***** DATA IN THIS EXERCISE *****

(* ===== verification/ForkGate.v ===== *)
(** * The fork gate (src/src/core/mmap_directory.cpp, fork_gate.hpp)

    The library's background threads do their cache work in passes
    (ForkGatedPass); fork() waits in its prepare handler for the passes in
    flight and holds off new ones.  Threads as programs over the gate's two
    counters and the liveness mutex, one access per step, in any interleaving;
    the processes a fork makes go on from the memory it copied. *)

From S2P Require Import Prelude.
Local Open Scope cyc_scope.

(** Where a thread is. *)
Inductive tpc :=
  | Run          (* none of the below *)
  | PAnnounce    (* ForkGatedPass: g_passes_active + 1 *)
  | PLook        (* g_forks_pending == 0? *)
  | PBackOut     (* g_passes_active - 1 *)
  | PWait        (* while (g_forks_pending != 0) *)
  | PKeep        (* if (!keep_running) return *)
  | PLeave       (* ~ForkGatedPass, outermost: g_passes_active - 1 *)
  | FAnnounce    (* prepare: g_forks_pending + 1 *)
  | FWait        (* prepare: while (g_passes_active != 0) *)
  | FMutex       (* prepare: liveness_mutex().lock() *)
  | FForked      (* fork() copies the memory and returns *)
  | FUnlock      (* parent: liveness_mutex().unlock() *)
  | FRetract     (* parent: g_forks_pending - 1 *)
  | LMutex       (* a claim or a probe: liveness_mutex().lock() *)
  | LHeld.       (* its critical section, then unlock *)

#[export] Instance tpc_eq_dec : EqDecision tpc.
Proof. solve_decision. Defined.

(** [t_depth] is the thread's t_pass_depth. *)
Record Thread := { t_depth : nat; t_pc : tpc }.

Record Gate := {
  g_fork_epoch : Z; g_forks_pending : Z; g_passes_active : Z; g_liveness_mutex : bool; g_threads : list Thread }.

Definition set_pending (g : Gate) (n : Z) : Gate := {|
  g_fork_epoch := g_fork_epoch g; g_forks_pending := u32 n; g_passes_active := g_passes_active g;
  g_liveness_mutex := g_liveness_mutex g; g_threads := g_threads g |}.
Definition set_active (g : Gate) (n : Z) : Gate := {|
  g_fork_epoch := g_fork_epoch g; g_forks_pending := g_forks_pending g; g_passes_active := u32 n;
  g_liveness_mutex := g_liveness_mutex g; g_threads := g_threads g |}.
Definition set_mutex (g : Gate) (b : bool) : Gate := {|
  g_fork_epoch := g_fork_epoch g; g_forks_pending := g_forks_pending g; g_passes_active := g_passes_active g;
  g_liveness_mutex := b; g_threads := g_threads g |}.
Definition set_threads (g : Gate) (l : list Thread) : Gate := {|
  g_fork_epoch := g_fork_epoch g; g_forks_pending := g_forks_pending g; g_passes_active := g_passes_active g;
  g_liveness_mutex := g_liveness_mutex g; g_threads := l |}.

Definition at_pc (th : Thread) (pc : tpc) : Thread := {| t_depth := t_depth th; t_pc := pc |}.
Definition outside (th : Thread) : bool := Nat.eqb (t_depth th) 0.

(** ** What a thread starts *)

Definition pass_begin (th : Thread) : Thread :=
  if outside th then at_pc th PAnnounce else {| t_depth := S (t_depth th); t_pc := Run |}.
Definition pass_end (th : Thread) : option Thread :=
  match t_depth th with
  | O => None
  | 1%nat => Some {| t_depth := 0; t_pc := PLeave |}
  | S d => Some {| t_depth := d; t_pc := Run |}
  end.
Definition on_fork_prepare (th : Thread) : Thread := at_pc th (if outside th then FAnnounce else FMutex).
Definition with_liveness (th : Thread) : Thread := at_pc th LMutex.

(** ** The accesses

    [keep] is what a load of keep_running returns.  [None]: blocked on the
    mutex, or nothing under way. *)
Definition thread_step (keep : bool) (g : Gate) (th : Thread) : option (Gate * Thread) :=
  match t_pc th with
  | Run => None
  | PAnnounce => Some (set_active g (g_passes_active g + 1), at_pc th PLook)
  | PLook => Some (g, if g_forks_pending g =? 0 then {| t_depth := 1; t_pc := Run |} else at_pc th PBackOut)
  | PBackOut => Some (set_active g (g_passes_active g - 1), at_pc th PWait)
  | PWait => Some (g, at_pc th (if negb (g_forks_pending g =? 0) then PKeep else PAnnounce))
  | PKeep => Some (g, at_pc th (if negb keep then Run else PWait))
  | PLeave => Some (set_active g (g_passes_active g - 1), at_pc th Run)
  | FAnnounce => Some (set_pending g (g_forks_pending g + 1), at_pc th FWait)
  | FWait => Some (g, at_pc th (if negb (g_passes_active g =? 0) then FWait else FMutex))
  | FMutex => if g_liveness_mutex g then None else Some (set_mutex g true, at_pc th FForked)
  | FForked => Some (g, at_pc th FUnlock)
  | FUnlock => Some (set_mutex g false, at_pc th (if outside th then FRetract else Run))
  | FRetract => Some (set_pending g (g_forks_pending g - 1), at_pc th Run)
  | LMutex => if g_liveness_mutex g then None else Some (set_mutex g true, at_pc th LHeld)
  | LHeld => Some (set_mutex g false, at_pc th Run)
  end.

(** The child of a fork: the memory as it was, the one thread, and the handler. *)
Definition on_fork_child (g : Gate) (th : Thread) : Gate := {|
  g_fork_epoch := u32 (g_fork_epoch g + 1); g_liveness_mutex := false;
  g_passes_active := if negb (outside th) then 1 else 0; g_forks_pending := 0;
  g_threads := [at_pc th Run] |}.

Definition update (g : Gate) (i : nat) (th : Thread) : Gate := set_threads g (<[i := th]> (g_threads g)).

Inductive step : Gate -> Gate -> Prop :=
  | step_access keep g i th g' th' : g_threads g !! i = Some th -> thread_step keep g th = Some (g', th') ->
      step g (update g' i th')
  | step_pass g i th : g_threads g !! i = Some th -> t_pc th = Run -> step g (update g i (pass_begin th))
  | step_end g i th th' : g_threads g !! i = Some th -> t_pc th = Run -> pass_end th = Some th' -> step g (update g i th')
  | step_fork g i th : g_threads g !! i = Some th -> t_pc th = Run -> step g (update g i (on_fork_prepare th))
  | step_liveness g i th : g_threads g !! i = Some th -> t_pc th = Run -> step g (update g i (with_liveness th))
  | step_thread g : Z.of_nat (length (g_threads g)) < 2 ^ 32 - 1 ->
      step g (set_threads g (g_threads g ++ [{| t_depth := 0; t_pc := Run |}]))
  | step_child g i th : g_threads g !! i = Some th -> t_pc th = FForked -> step g (on_fork_child g th).

Definition new_process : Gate := {|
  g_fork_epoch := 0; g_forks_pending := 0; g_passes_active := 0; g_liveness_mutex := false;
  g_threads := [{| t_depth := 0; t_pc := Run |}] |}.

(** A process, or one forked from it. *)
Definition reach : Gate -> Prop := rtc step new_process.

(** ** The invariant *)

Definition inside (th : Thread) : bool := negb (outside th) || match t_pc th with PLeave => true | _ => false end.
Definition counted (th : Thread) : bool := inside th || match t_pc th with PLook | PBackOut => true | _ => false end.
Definition past_wait (th : Thread) : bool :=
  outside th && match t_pc th with FMutex | FForked | FUnlock | FRetract => true | _ => false end.
Definition forking (th : Thread) : bool := past_wait th || match t_pc th with FWait => true | _ => false end.
Definition holding (th : Thread) : bool := match t_pc th with FForked | FUnlock | LHeld => true | _ => false end.
(** The pass constructor, the outermost destructor and the gated fork run at
    depth zero. *)
Definition at_depth_zero (th : Thread) : bool :=
  outside th || match t_pc th with Run | FMutex | FForked | FUnlock | LMutex | LHeld => true | _ => false end.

*****

* WHAT YOU HAVE TO DO:
Go through the data line by line and work out how many lines contain "Record". Give only that number.

* RESPONSE:
2